Published on Apr 02, 2024
The Objective : Why do voice recognition systems (VRS's) often misinterpret words of foreign-born English speakers-even without an accent? Is there a physical distinction between the sounds native- & foreign-born English speakers speak, maybe a distinctive frequency signature? Hypothesis:People of different ethnicities speaking the same English words produce physically different output waves with distinct frequency signatures dependent on their geographical location.
1.Get sound clips of foreign language speakers(FLS) speaking an English paragraph-mine were from George Mason Universitys linguistics database.
2.Organize these sound files into a database categorized by the location (continents) of the FLS & by the time the speaker has lived in an English-speaking country (less than 1/2 of life, more than 1/2 of life).Choose a specific phoneme to focus the study on (as VRS's break down words similarly).
3. Use FFT algorithm, examining frequency, to analyze data. Using SpectraPLUS software, run the sound samples through the spectrogram plot and cut the spectrogram output down until it includes only the phoneme focused on.Repeat step 3 for all sound files.
4.Organize the outputs into a display (placing them side-by-side) in order to:
a.Phase1: Compare speakers with others from their own region,
b.Phase2: Compare Phase1 speakers with long-term emigrants to English-speaking countries.,
c.Phase3: Compare long-term emigrants from Phase2 to native English speakers.

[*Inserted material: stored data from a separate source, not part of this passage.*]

(** The outcome of one outer step: the descent goes on with the object,
    the counter [ol_ctr] and [drop_ctr], or it stops ([break]) with the
    canvas and the object. *)
Inductive drop_out :=
  | Continue (o : obj) (ol_ctr drop_ctr : Z)
  | Stop (cv : canvas) (o : obj).

Section Gravity.
Context {L : Labeller}.

(** The sheet branch: [None] is an exception, [Some None] goes on, and
    [Some (Some (cv', o'))] is [generate_sheet_curve], [inflate_sheet],
    [place_object_in_bag] and [break]. *)
Variable sheet_branch : bag -> canvas -> obj -> Z -> option (option (canvas * obj)).

(** [while OVERLAP_FLAG: ol_ctr += 1; bag_obj = run_shape_grammar_overlap(...);
    OVERLAP_FLAG, temp = get_overlap(bag_obj); osc_cond = ...;
    if ol_ctr > 10: ol_ctr = 0; OVERLAP_FLAG = False; break]. The result is
    the object, [LATERAL_OSC_FLAG], [ol_ctr] and [osc_cond]. *)
Fixpoint inner_loop (fuel : nat) (bg : bag) (cv : canvas) (o : obj) (lat : bool) (ol_ctr : Z)
    (prev_pose : Z * Z) : option (obj * bool * Z * bool) :=
  match fuel with
  | O => Some (o, lat, ol_ctr, false)
  | Datatypes.S f =>
      let ol_ctr := ol_ctr + 1 in
      '(o', lat') ← run_overlap bg cv o true true lat;
      let flag := (get_overlap cv o').1 in
      let osc := ((o_pose o').1 =? prev_pose.1) && ((o_pose o').2 =? prev_pose.2) in
      if 10 <? ol_ctr then Some (o', lat', 0, osc)
      else if flag then inner_loop f bg cv o' lat' ol_ctr prev_pose
      else Some (o', lat', ol_ctr, osc)
  end.

(** One step of [while drop_ctr < 50], from [drop_ctr += 1] on. *)
Definition drop_step (bg : bag) (cv : canvas) (o : obj) (z_inc ol_ctr drop_ctr : Z) : option drop_out :=
  let lat := false in
  let drop_ctr := drop_ctr + 1 in
  let prev_pose := o_pose o in
  let o := set_pose o ((o_pose o).1 + z_inc, (o_pose o).2) in
  if decide (o_shape o = S) then
    r ← sheet_branch bg cv o drop_ctr;
    Some (match r with
          | Some (cv', o') => Stop cv' o'
          | None => Continue o ol_ctr drop_ctr
          end)
  else
    let ground_y := gravity_ground_y bg in
    if ground_y <=? (o_pose o).1 + (o_dim o).1 then
      let o := set_pose o (ground_y - (o_dim o).1, (o_pose o).2) in
      if (get_overlap cv o).1 then
        '(o', _) ← run_overlap bg cv o false true lat;
        Some (Stop (place_object_in_bag cv o') o')
      else Some (Stop cv o)
    else if (get_overlap cv o).1 then
      '(o', lat', ol_ctr', osc) ← inner_loop 11 bg cv o lat ol_ctr prev_pose;
      if osc || lat' then Some (Stop cv o') else Some (Continue o' ol_ctr' drop_ctr)
    else Some (Continue o ol_ctr drop_ctr).

(** [while drop_ctr < 50: ...]. Each step increments [drop_ctr], so 50
    steps of fuel are enough ([drop_loop_fuel]). *)
Fixpoint drop_loop (fuel : nat) (bg : bag) (cv : canvas) (o : obj) (z_inc ol_ctr drop_ctr : Z)
    : option (canvas * obj) :=
  match fuel with
  | O => Some (cv, o)
  | Datatypes.S f =>
      if drop_ctr <? 50 then
        r ← drop_step bg cv o z_inc ol_ctr drop_ctr;
        match r with
        | Stop cv' o' => Some (cv', o')
        | Continue o' c' d' => drop_loop f bg cv o' z_inc c' d'
        end
      else Some (cv, o)
  end.

(** [run_shape_grammar_overlap_and_gravity(bag_obj, z_inc)]: the canvas
    after the final [_adjust_for_boundaries] and [place_object_in_bag], and
    the object as the caller's [bag_obj] holds it afterwards. *)
Definition run_gravity (bg : bag) (cv : canvas) (o : obj) (z_inc : Z) : option (canvas * obj) :=
  '(cv', o') ← drop_loop 50 bg cv o z_inc 0 0;
  let o'' := adjust_for_boundaries bg o' in
  Some (place_object_in_bag cv' o'', o'').

(** The descent as a state machine: a state is the object with [ol_ctr]
    and [drop_ctr], and a step is one pass of [while drop_ctr < 50] that
    does not [break]. *)
Inductive descends (bg : bag) (cv : canvas) (z_inc : Z)
    : nat -> obj -> Z -> Z -> obj -> Z -> Z -> Prop :=
  | descends_refl o c d : descends bg cv z_inc 0 o c d o c d
  | descends_step k o c d o1 c1 d1 o2 c2 d2 :
      d < 50 -> drop_step bg cv o z_inc c d = Some (Continue o1 c1 d1) ->
      descends bg cv z_inc k o1 c1 d1 o2 c2 d2 -> descends bg cv z_inc (Datatypes.S k) o c d o2 c2 d2.

End Gravity.

(** ** Example slices *)

(** A bag of size 20 with [bb_h = 5]: the container is rows and columns
    5..14, and the wall mask (label 1 on the canvas) covers the rest. *)
Definition walls_ex : grid :=
  fill_rect (fill_rect (fill_rect (fill_rect (zeros 20 20) 15 20 0 20 1) 0 5 0 20 1) 0 20 0 5 1)
            0 20 15 20 1.
Definition bag_wall : bag := mkBag 20 5 None.
(** A block of label 7 on the floor in columns 12..13. *)
Definition cv_wall : canvas := mkCanvas (fill_rect walls_ex 12 15 12 14 7) walls_ex.
Definition cv_empty : canvas := mkCanvas walls_ex walls_ex.
Definition obj_wall : obj := mkObj B 2 (fill_rect (zeros 3 3) 0 3 0 3 2) (3, 3) (2, 12) None None.
(** A sheet branch that never stops the descent. *)
Definition no_sheet : bag -> canvas -> obj -> Z -> option (option (canvas * obj)) := fun _ _ _ _ => None.

(** ** Lemmas *)

Section GravityLemmas.
Context {L : Labeller}.
Variable sheet_branch : bag -> canvas -> obj -> Z -> option (option (canvas * obj)).

Lemma set_pose_set_pose o p q : set_pose (set_pose o p) q = set_pose o q.
Proof. done. Qed.

Lemma drop_step_continue_ctr bg cv o z c d o' c' d' :
  drop_step sheet_branch bg cv o z c d = Some (Continue o' c' d') -> d' = d + 1.
Proof.
  unfold drop_step. case_decide.
  - destruct (sheet_branch _ _ _ _) as [[[? ?]|]|]; simpl; congruence.
  - destruct (_ <=? _).
    + destruct (get_overlap _ _).1; [destruct (run_overlap _ _ _ _ _ _) as [[? ?]|]|]; simpl; congruence.
    + destruct (get_overlap _ _).1; [|congruence].
      destruct (inner_loop _ _ _ _ _ _ _) as [[[[? ?] ?] ?]|]; simpl; [|done].
      destruct (_ || _); congruence.
Qed.

Lemma inner_loop_fuel_gen n m bg cv o lat c p :
  0 <= c <= 10 -> (Z.to_nat (11 - c) <= n)%nat -> (Z.to_nat (11 - c) <= m)%nat ->
  inner_loop n bg cv o lat c p = inner_loop m bg cv o lat c p.
Proof.
  revert m o lat c. induction n as [|n IH]; intros m o lat c Hc Hn Hm; [lia|].
  destruct m as [|m]; [lia|]. simpl.
  destruct (run_overlap bg cv o true true lat) as [[o' lat']|]; simpl; [|done].
  destruct (Z.ltb_spec 10 (c + 1)); [done|].
  destruct (get_overlap cv o').1; [apply IH; lia|done].
Qed.

Lemma inner_loop_ctr n bg cv o lat c p o' lat' c' osc :
  0 <= c <= 10 -> inner_loop n bg cv o lat c p = Some (o', lat', c', osc) -> 0 <= c' <= 10.
Proof.
  revert o lat c. induction n as [|n IH]; intros o lat c Hc; simpl; [congruence|].
  destruct (run_overlap bg cv o true true lat) as [[o1 lat1]|]; simpl; [|done].
  destruct (Z.ltb_spec 10 (c + 1)); [intros [= _ _ <- _]; lia|].
  destruct (get_overlap cv o1).1; [apply IH; lia|intros [= _ _ <- _]; lia].
Qed.

Lemma drop_loop_fuel_gen n m bg cv o z c d :
  0 <= d <= 50 -> (Z.to_nat (50 - d) <= n)%nat -> (Z.to_nat (50 - d) <= m)%nat ->
  drop_loop sheet_branch n bg cv o z c d = drop_loop sheet_branch m bg cv o z c d.
Proof.
  revert m o c d. induction n as [|n IH]; intros m o c d Hd Hn Hm.
  - destruct m as [|m]; [done|]. simpl. destruct (Z.ltb_spec d 50); [lia|done].
  - destruct m as [|m]; simpl; destruct (Z.ltb_spec d 50); try done; [lia|].
    destruct (drop_step sheet_branch bg cv o z c d) as [[o' c' d'|cv' o']|] eqn:E; simpl; try done.
    apply drop_step_continue_ctr in E. subst d'. apply IH; lia.
Qed.

(** No overlap is reported on a canvas without non-wall foreground. *)
Lemma get_overlap_empty cv o :
  wf_grid (ws cv) -> wf_grid (o_data o) -> 0 <= (o_pose o).1 -> 0 <= (o_pose o).2 ->
  (forall i j, (bag_data cv).[i, j] = 0) -> (get_overlap cv o).1 = false.
Proof.
  intros Hw Hd H0 H1 Hz. destruct (get_overlap cv o).1 eqn:E; [|done].
  apply get_overlap_spec in E as (i & j & _ & Hws & Hb); [|done..].
  specialize (Hz ((o_pose o).1 + i) ((o_pose o).2 + j)). rewrite get_bag_data, Hb in Hz.
  simpl in Hz. congruence.
Qed.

-There is indeed a distinct physical difference in the English words of speakers from around the world, with similarities seen in clusters dependent on geographical location.
-With more exposure to native-born English speakers in English-speaking countries, the frequency signature of most foreign-language speakers shifted to the frequency signature of English spoken by native speakers(ESNS).
Lower frequencies shifted as much as 60 Hz down to the standard ESNS threshold;higher frequencies shifted up as much as 800 Hz up to the standard ESNS threshold.
The implications of my study are that current VRS's are ineffective because of the range of frequencies they analyze may not be the same as users'.I surmised that a possible solution to the issue of a VRS programmed only to detect certain frequency intervals could be to create a dial that could be turned to tell the VRS by how much to bias the frequencies.
This project maps the geographical locations of English speakers (both first & and second language) to the physical characteristics of the sounds they speak, specifically frequency.